A Repórter Brasil solicitou entrevistas com a prefeita de Santa Quitéria, Lígia Protásio (PP), e com o governador Elmano Freitas, mas não obteve resposta até a publicação da reportagem. O texto será atualizado caso os posicionamentos sejam enviados.

Escassez de água

Apenas metade da população de Santa Quitéria tem acesso a água encanada, segundo o Sistema Nacional de Informações de Saneamento. Não à toa, o município está entre as 20 cidades do Ceará com a maior quantidade de cisternas, de acordo com dados obtidos via Lei de Acesso à Informação.

O açude Edson Queiroz, distante 15 quilômetros do centro da cidade e responsável pelo abastecimento de Santa Quitéria, também será fonte para a mineração – Fernando Martinho/Repórter Brasil.

O projeto prevê que o açude Edson Queiroz, distante 15 quilômetros do centro da cidade e responsável por abastecer todo o município, também servirá de fonte para a mineração. Para fazer chegar até a jazida os 855 mil litros de água por hora de que a operação necessita, o governo do Ceará se comprometeu a construir uma adutora.

O consórcio Santa Quitéria afirmou, por meio de sua assessoria de imprensa, que a adutora abastecerá também a população de um distrito e dois assentamentos no entorno da fazenda Itataia, onde fica a mina. “Estas localidades, que sofrem atualmente com a escassez de água, terão acesso a água tratada e suficiente para atender 100% da população desses assentamentos”.

A oferta, no entanto, é vista como “chantagem” por parte da população. “Não precisa de mineração para dar acesso a água para as pessoas”, diz Pedro D’Androsa, membro do Movimento pela Soberania Popular na Mineração.

Agricultores em protesto contra extração de urânio em Santa Quitéria – Fernando Martinho/Repórter Brasil.

Efeitos da radiação

O consórcio prevê que a maioria da produção da jazida será de fosfato —e só 0,2% de urânio. Apesar do pequeno percentual, a produção estimada impressiona: 2,3 mil toneladas de urânio por ano, o que faz da mina de Santa Quitéria o maior depósito desse elemento químico da América Latina, segundo Moreira.

A agricultora Patrícia Gomes, 31, também mora em uma dessas comunidades, a dois quilômetros da mina. Ela acredita que a radiação seja a responsável pela doença de seus familiares. “Meu pai trabalhou na abertura da galeria da mina, na década de 1970, e morreu de câncer no intestino”, conta ela. “Já a minha mãe cozinhava e lavava a roupa dos trabalhadores e teve câncer de estômago”. Patrícia tem um lote no assentamento Queimadas, onde também há outras 17 famílias.

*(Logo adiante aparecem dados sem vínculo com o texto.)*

Lemma wp_delete_turn_right l len r t p c kp vp w kw vw wl wr π q Φ :
  let s := Node w false kw vw wl wr in
  turn_state l len r Rgt t p c kp vp s π → colour wl = true → (t = Leaf → q = p) →
  tree_rep p t -∗ path_rep (addr t) (Frame Rgt p c kp vp s :: π) -∗ nil_rep q -∗
  (∀ t', ⌜done_state l r t'⌝ -∗ tree_rep (root tree) t' -∗ path_rep (addr t') [] -∗
     nil_rep q -∗ Φ r) -∗
  wp γ (delete_turn_right tree r (addr t) w) Φ.
Proof.
  iIntros (s Hs Hcl Hqp) "Ht Hp Hq HΦ". unfold delete_turn_right. subst s.
  iDestruct (path_open with "Hp") as "(%Hp & Hp & Hs & Hπ)".
  iDestruct (tree_open with "Hs") as "(%Hw & Hw & Hwl & Hwr)". rbsimpl.
  iApply (wp_ld_parent with "Ht Hq"); [done|]. iIntros "Ht Hq". rbsteps.
  iApply (wp_ld_parent with "Ht Hq"); [done|]. iIntros "Ht Hq". rbsteps. iApply wp_bind.
  iApply (wp_st_red false with "Hwl Hq"); [done|]. iIntros "Hwl Hq".
  iApply (wp_ld_parent with "Ht Hq"); [done|]. iIntros "Ht Hq". iApply wp_bind.
  iApply (wp_RightRotate π p false kp vp w c kw vw (paint false wl) wr t
    with "[Hp Hw Ht Hwl Hwr] Hπ Hq").
  { rewrite !tree_rep_Node. destruct wl; iFrame; done. }
  iIntros "Hw Hπ Hq". iApply wp_ret.
  iDestruct (plug_rep π with "Hw Hπ") as "[Hw Hπ]". iApply ("HΦ" with "[%] Hw Hπ Hq").
  destruct Hs as (n & w' & kw' & vw' & wl' & wr' & [= <- <- <- <- <-] & Ht & Hπ & Hl & _ & Htop).
  apply rbp_sibling in Hπ as (cl & cr & Hwl & Hwr & Hπ).
  pose proof (rb_colour _ _ _ Hwl). assert (cl = true) as -> by congruence.
  apply rb_blacken in Hwl.
  assert (rb (Node w c kw vw (paint false wl) (Node p false kp vp wr t)) c (if c then S n else S (S n)))
    as Hrb by (destruct c; repeat (done || econstructor)).
  destruct (rb_plug _ _ _ Hπ _ Hrb) as (m & Hm).
  assert (inorder (plug π (Node w c kw vw (paint false wl) (Node p false kp vp wr t))) = l) as Hl'
    by (rewrite -Hl; solve_inorder).
  destruct Htop as [->|Htop]; [|by eapply done_above].
  split; [done|]. split; [eauto|].
  by exists (Frame Rgt w c kw vw (paint false wl) :: π), kp, vp, wr, t.
Qed.

(** The next state of the loop: a shorter path, or the end. *)
Definition delete_next (l : list entry) (len : nat) (r q : Z) (Φ : Z → iProp Σ) : iProp Σ :=
  ((∀ t π, ⌜delete_state l len r t π ∧ t ≠ Leaf⌝ -∗
      tree_rep (paddr π) t -∗ path_rep (addr t) π -∗ nil_rep q -∗ Φ (addr t))
   ∧ (∀ t, ⌜done_state l r t⌝ -∗
      tree_rep (root tree) t -∗ path_rep (addr t) [] -∗ nil_rep q -∗ Φ r))%I.

(** Both children of the sibling are black: the parent lacks a black node. *)
Lemma delete_state_up l len r d t p c kp vp w kw vw wl wr π :
  turn_state l len r d t p c kp vp (Node w false kw vw wl wr) π →
  colour wl = false → colour wr = false →
  delete_state l len r (plug1 t (Frame d p c kp vp (Node w true kw vw wl wr))) π.
Proof.
  intros (n & w' & kw' & vw' & wl' & wr' & [= <- <- <- <- <-] & Ht & Hπ & Hl & Htop & _) Hcl Hcr.
  apply rbp_sibling in Hπ as (cl & cr & Hwl & Hwr & Hπ).
  pose proof (rb_colour _ _ _ Hwl). assert (cl = false) as -> by congruence.
  pose proof (rb_colour _ _ _ Hwr). assert (cr = false) as -> by congruence.
  destruct c.
  - exists n. split_and!; [left|by eapply rbp_weaken|].
    + destruct d; split; try done; repeat (done || econstructor).
    + rewrite -Hl. destruct d; cbn [plug1]; solve_inorder.
  - exists (S n). destruct Htop as [Hlen Htop]; [done|]. split_and!; [right|done|].
    + destruct d; (split_and!; [repeat (done || econstructor)|apply Htop|done]).
    + rewrite -Hl. destruct d; cbn [plug1]; solve_inorder.
Qed.
Definition float_arith (op : arith_op) (k : fkind) (f g : spec_float) : spec_float :=
  let prec := float_prec k in
  let emax := float_emax k in
  match op with
  | OpAdd => SFadd prec emax f g
  | OpSub => SFsub prec emax f g
  | OpMul => SFmul prec emax f g
  | OpDiv => SFdiv prec emax f g
  | OpAnd => float_of_int k (Z.b2z (float_nonzero f && float_nonzero g))
  | OpOr => float_of_int k (Z.b2z (float_nonzero f || float_nonzero g))
  end.

Definition float_rel (op : rel_op) (f g : spec_float) : bool :=
  match op with
  | OpLt => SFltb f g | OpLte => SFleb f g | OpGt => SFltb g f | OpGte => SFleb g f
  | OpEq => SFeqb f g | OpNeq => negb (SFeqb f g)
  end.

Definition larger_kind (k1 k2 : fkind) : fkind := if fkind_num k1 <? fkind_num k2 then k2 else k1.

(** ** Integer operands *)

Definition value_field (sign : bool) (i : Z) : Z := if sign then scast i else i.

(** The two branches of the macros on [sign], and the constant they make. *)
Definition integer_binop (signed_fun unsigned_fun : Z → Z → res Z) (v1 v2 : const) (i1 i2 : Z) :
    CM const :=
  let '(num_bytes, sign) := common_bytes v1 v2 in
  value ← lift (if (sign : bool)
                then r ← signed_fun (scast i1) (scast i2); Ret (ucast r)
                else unsigned_fun i1 i2);
  const_value_get_integer value num_bytes sign.

(** [BINOP_FUN_I]: [const_value_mod], [shr], [bitand], [bitor], [bitxor] *)
Definition const_value_int_op (op : int_op) (v1 v2 : const) : CM (option const) :=
  match v1, v2 with
  | CInteger _ _ i1, CInteger _ _ i2 =>
      v ← integer_binop (signed_int_op op) (unsigned_int_op op) v1 v2 i1 i2; mret (Some v)
  | _, _ => mret None
  end.

(** The operand is shifted as an unsigned integer, whatever the sign. *)
Definition const_value_bitshl (v1 v2 : const) : CM (option const) :=
  match v1, v2 with
  | CInteger _ _ i1, CInteger _ _ i2 =>
      let '(num_bytes, sign) := common_bytes v1 v2 in
      value ← lift (let n := if (sign : bool) then scast i2 else i2 in
                    if shift_count_ok n then Ret (ushl i1 n) else Err Undef);
      v ← const_value_get_integer value num_bytes sign;
      mret (Some v)
  | _, _ => mret None
  end.

(** ** Arithmetic: [BINOP_FUN] *)

Definition deref_const (v : option const) : CM const :=
  match v with Some v => mret v | None => cfail Undef end.

Definition is_complex (v : const) : bool :=
  match v with CElements MComplex _ => true | _ => false end.
Lemma int_op_typed op x y z :
  in_type sign n x = true → in_type sign n y = true →
  c_result (CIntOp op) sign n x y = Some z →
  returns (integer_binop (signed_int_op op) (unsigned_int_op op) (typed sign n x) (typed sign n y)
    (ucast x) (ucast y)) (typed sign n z).
Proof.
  intros Hx Hy Hc. apply (integer_binop_typed _ _ x y z z); [done..| |];
    intros Hsign; destruct op; simpl in Hc |- *.
  all: try (pose proof (in_type_range _ Hsign Hx) as Hx'; pose proof (in_type_range _ Hsign Hy) as Hy').
  - destruct (y =? 0) eqn:Hy0; [done|]. destruct (c_value _ _ _) as [q|] eqn:Hq; [|done].
    apply c_value_some in Hq as [Hq _]. destruct (Hq Hsign) as [Hr _].
    apply in_type_checked in Hr. unfold checked in Hr. injection Hc as <-.
    by destruct (in_cvalue_int _).
  - destruct (_ && _) eqn:Hcount; [|done]. apply shift_count in Hcount as [-> Hcount].
    injection Hc as <-. by rewrite Z.shiftr_div_pow2 by lia.
  - congruence.
  - congruence.
  - congruence.
  - destruct (y =? 0) eqn:Hy0; [done|]. zbool. destruct (c_value _ _ _) as [q|]; [|done].
    injection Hc as <-. pose proof (Z.mod_pos_bound x y ltac:(lia)).
    rewrite Z.rem_mod_nonneg by lia. apply (unsigned_in_range (x mod y)); [done| |done].
    apply unsigned_of_range. lia.
  - destruct (_ && _) eqn:Hcount; [|done]. apply shift_count in Hcount as [-> Hcount].
    injection Hc as <-. rewrite Z.shiftr_div_pow2 by lia.
    apply (unsigned_in_range (x / 2 ^ y)); [done| |done]. apply unsigned_of_range.
    pose proof (Z.div_pos x (2 ^ y)). pose proof (Z.div_le_upper_bound x (2 ^ y) x ltac:(lia) ltac:(nia)). lia.
  - injection Hc as <-. apply (unsigned_in_range (Z.land x y)); [done| |done].
    apply unsigned_of_range, land_range; lia.
  - injection Hc as <-. apply (unsigned_in_range (Z.lor x y)); [done| |done].
    apply unsigned_of_range, lor_range; lia.
  - injection Hc as <-. apply (unsigned_in_range (Z.lxor x y)); [done| |done].
    apply unsigned_of_range, lxor_range; lia.
Qed.

Lemma shl_typed x y z :
  in_type sign n x = true → in_type sign n y = true →
  c_result CShl sign n x y = Some z →
  returns (const_value_bitshl (typed sign n x) (typed sign n y)) (Some (typed sign n z)).
Proof.
  intros Hx Hy Hc. simpl in Hc. destruct (_ && _) eqn:Hcount; [|done].
  apply andb_true_iff in Hcount as [Hcount Hx0]. apply shift_count in Hcount as [Hok Hcount].
  apply Z.leb_le in Hx0. unfold const_value_bitshl, typed. fold (typed sign n x) (typed sign n y).
  rewrite common_bytes_typed.
  assert ((if sign then scast (ucast y) else ucast y) = y) as ->.
  { destruct sign; [by apply in_type_scast|by apply in_type_ucast]. }
  rewrite Hok. eapply returns_bind; [by apply returns_lift|].
  eapply returns_bind; [|apply returns_ret].
  assert (ushl (ucast x) y = ucast (x * 2 ^ y)) as ->.
  { unfold ushl, ucast, wrapu. rewrite Z.shiftl_mul_pow2 by lia. by rewrite Zmult_mod_idemp_l. }
  eapply returns_eq; [apply get_typed|]. apply c_value_some in Hc as [Hs Hu].
  destruct sign; [by destruct (Hs eq_refl) as [_ ->]|by rewrite Hu].
Qed.
End typed.

(** C22: where C defines the result of an operator on two values of an integer
    type, folding the constants of these values gives the constant of the
    result, in every state of the pool and for both widths of the host's
    integers. *)
Theorem constant_folding_agrees_with_c fuel op sign n x y z :
  0 < n ≤ W / 8 → in_type sign n x = true → in_type sign n y = true →
  c_result op sign n x y = Some z →
  returns (fold_binop (S fuel) op (typed sign n x) (typed sign n y)) (Some (typed sign n z)).
Proof.
  intros Hn Hx Hy Hc. destruct op as [op|op|]; simpl.
  - eapply returns_bind; [by apply arith_typed|apply returns_ret].
  - eapply returns_bind; [by apply int_op_typed|apply returns_ret].
  - by apply shl_typed.
Qed.

(** ** Conversions *)

(** The conversion of a value to an integer type in C: modulo the size of the
    type, implementation-defined and here two's complement when it is signed. *)
Definition c_convert (sign : bool) (n z : Z) : Z :=
  if sign then wraps (8 * n) z else z mod 2 ^ (8 * n).

(** A conversion to a signed type leaves the value as it is. *)
Lemma cast_to_bytes_typed s n x s' n' :
  0 < n' ≤ W / 8 →
  returns (const_value_cast_to_bytes (typed s n x) n' s')
    (typed s' n' (if s' then x else x mod 2 ^ (8 * n'))).
Proof. intros Hn. by apply get_typed. Qed.

(** The conversion of a constant to an unsigned type, or to a signed type
    that has the value, is the conversion of C. *)
Theorem integer_conversion_agrees_with_c s n x s' n' :
  0 < n' ≤ W / 8 → (s' = true → in_type true n' x = true) →
  returns (const_value_cast_to_bytes (typed s n x) n' s') (typed s' n' (c_convert s' n' x)).
Proof.
  intros Hn Hx. eapply returns_eq; [by apply cast_to_bytes_typed|]. unfold c_convert.
  destruct s'; [|done]. specialize (Hx eq_refl). unfold in_type in Hx. zbool.
  by rewrite wraps_small by lia.
Qed.

(** ** Comparisons *)

Definition const_bool (b : bool) : const := typed true (sizeof_signed_int e) (Z.b2z b).

Lemma get_const_bool b :
  0 ≤ sizeof_signed_int e ≤ MCXX_MAX_BYTES_INTEGER →
  returns (const_value_get_signed_int e (Z.b2z b)) (const_bool b).
Proof.
  intros He. unfold const_value_get_signed_int. eapply returns_eq.
  - apply returns_get_integer; [apply ucast_range|done].
  - done.
Qed.

Lemma rel_typed fuel op sign n x y :
  0 ≤ sizeof_signed_int e ≤ MCXX_MAX_BYTES_INTEGER →
  0 < n ≤ W / 8 → in_type sign n x = true → in_type sign n y = true →
  returns (const_value_rel e (S fuel) op (typed sign n x) (typed sign n y))
    (Some (const_bool (int_rel op x y))).
Proof.
  intros He Hn Hx Hy. cbn [const_value_rel typed]. fold (typed sign n x) (typed sign n y).
  rewrite common_bytes_typed.
  assert (∀ z, in_type sign n z = true → value_field sign (ucast z) = z) as Hv.
  { intros z Hz. unfold value_field. destruct sign; [by apply (in_type_scast n)|by apply (in_type_ucast n)]. }
  rewrite !Hv by done. eapply returns_bind; [by apply get_const_bool|apply returns_ret].
Qed.

(** ** Powers *)

Lemma halves b : 0 < b →
  (Z.land b 1 =? 1) = Z.odd b ∧ b = 2 * (b / 2) + Z.b2z (Z.odd b) ∧ 0 ≤ b / 2 < b.
Proof.
  intros Hb. change (Z.land b 1) with (Z.land b (Z.ones 1)). rewrite Z.land_ones by lia.
  change (2 ^ 1) with 2. rewrite Zmod_odd. pose proof (Zdiv2_odd_eqn b) as Hd.
  rewrite Z.div2_div in Hd. split; [by destruct (Z.odd b)|].
  destruct (Z.odd b); simpl in *; lia.
Qed.

Lemma pow_halves a b : 0 < b →
  a ^ b = (if Z.odd b then a else 1) * (a ^ (b / 2) * a ^ (b / 2)).
Proof.
  intros Hb. destruct (halves b Hb) as (_ & Hd & Hr). rewrite Hd at 1.
  rewrite Z.pow_add_r, Z.mul_comm, Z.mul_comm with (n := 2), Z.pow_mul_r by (destruct (Z.odd b); simpl; lia).
  destruct (Z.odd b); simpl Z.b2z; rewrite ?Z.pow_1_r, ?Z.pow_0_r, (Z.pow_2_r (a ^ (b / 2))); lia.
Qed.

Lemma one_small : 0 ≤ 1 < 2 ^ (W - 1).
Proof.
  assert (2 ^ 1 ≤ 2 ^ (W - 1)) by (apply Z.pow_le_mono_r; destruct W_cases; lia). lia.
Qed.

Lemma shiftr_1 z : Z.shiftr z 1 = z / 2.
Proof. by rewrite Z.shiftr_div_pow2. Qed.

Lemma odd_half b : Z.odd b = true → (b - 1) / 2 = b / 2.
Proof.
  intros Ho. pose proof (Zdiv2_odd_eqn b) as Hd. rewrite Z.div2_div, Ho in Hd. simpl in Hd.
  assert (b - 1 = b / 2 * 2) as -> by lia. by rewrite Z.div_mul.
Qed.

Lemma arith_powu_ok fuel : ∀ a b,
  0 ≤ b < 2 ^ Z.of_nat fuel → b < 2 ^ W → arith_powu (S fuel) a b = Ret (ucast (a ^ b)).
Proof.
  pose proof one_small. pose proof pow2_W.
  induction fuel as [|fuel IH]; intros a b Hb HbW.
  - assert (b = 0) as -> by (simpl in Hb; lia). simpl. by rewrite ucast_small by lia.
  - set (f := S fuel) in *. cbn [arith_powu]. destruct (Z.eqb_spec b 0) as [->|Hne].
    { by rewrite Z.pow_0_r, ucast_small by lia. }
    destruct (halves b) as (-> & Hd & Hr); [lia|]. subst f.
    rewrite Nat2Z.inj_succ, Z.pow_succ_r in Hb by lia.
    assert (arith_powu (S fuel) a (b / 2) = Ret (ucast (a ^ (b / 2)))) as Hk.
    { apply IH; [|lia]. pose proof (Z.div_lt_upper_bound b 2 (2 ^ Z.of_nat fuel)). lia. }
    rewrite pow_halves with (b := b) by lia. rewrite !shiftr_1. destruct (Z.odd b) eqn:Ho.
    + rewrite (ucast_small (b - 1)), odd_half, Hk by (done || lia). rewrite bind_ret.
      unfold ucast, wrapu. rewrite Z.mul_mod_idemp_l, Z.mul_mod_idemp_r by lia.
      rewrite Z.mul_assoc, <-Z.mul_mod_idemp_l, (Z.mul_mod_idemp_r a), Z.mul_mod_idemp_l by lia.
      done.
    + rewrite Hk, bind_ret. unfold ucast, wrapu.
      by rewrite Z.mul_1_l, Z.mul_mod_idemp_l, Z.mul_mod_idemp_r by lia.
Qed.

Entretanto, não há estudos que comprovem a relação entre a mina e os casos de câncer enfrentados por familiares de Patrícia ou por outros moradores. Dados do DataSUS, do Ministério da Saúde, consultados pela Repórter Brasil, mostram que Santa Quitéria não figura entre os municípios cearenses com os maiores índices da doença no estado.

No mês passado, o CNDH (Conselho Nacional de Direitos Humanos), vinculado ao governo federal, aprovou um relatório sobre as violações relacionadas ao projeto de mineração. Dentre a série de apontamentos, o documento elenca a escassez hídrica, a falta de escuta à população local e a omissão dos riscos relacionados à radiação.

O consórcio afirma que tem apresentado e discutido o projeto “abertamente com representantes da sociedade civil de diversas localidades. Como parte desse processo, também foram realizadas audiências públicas em Santa Quitéria, Itatira e Canindé em junho de 2022”.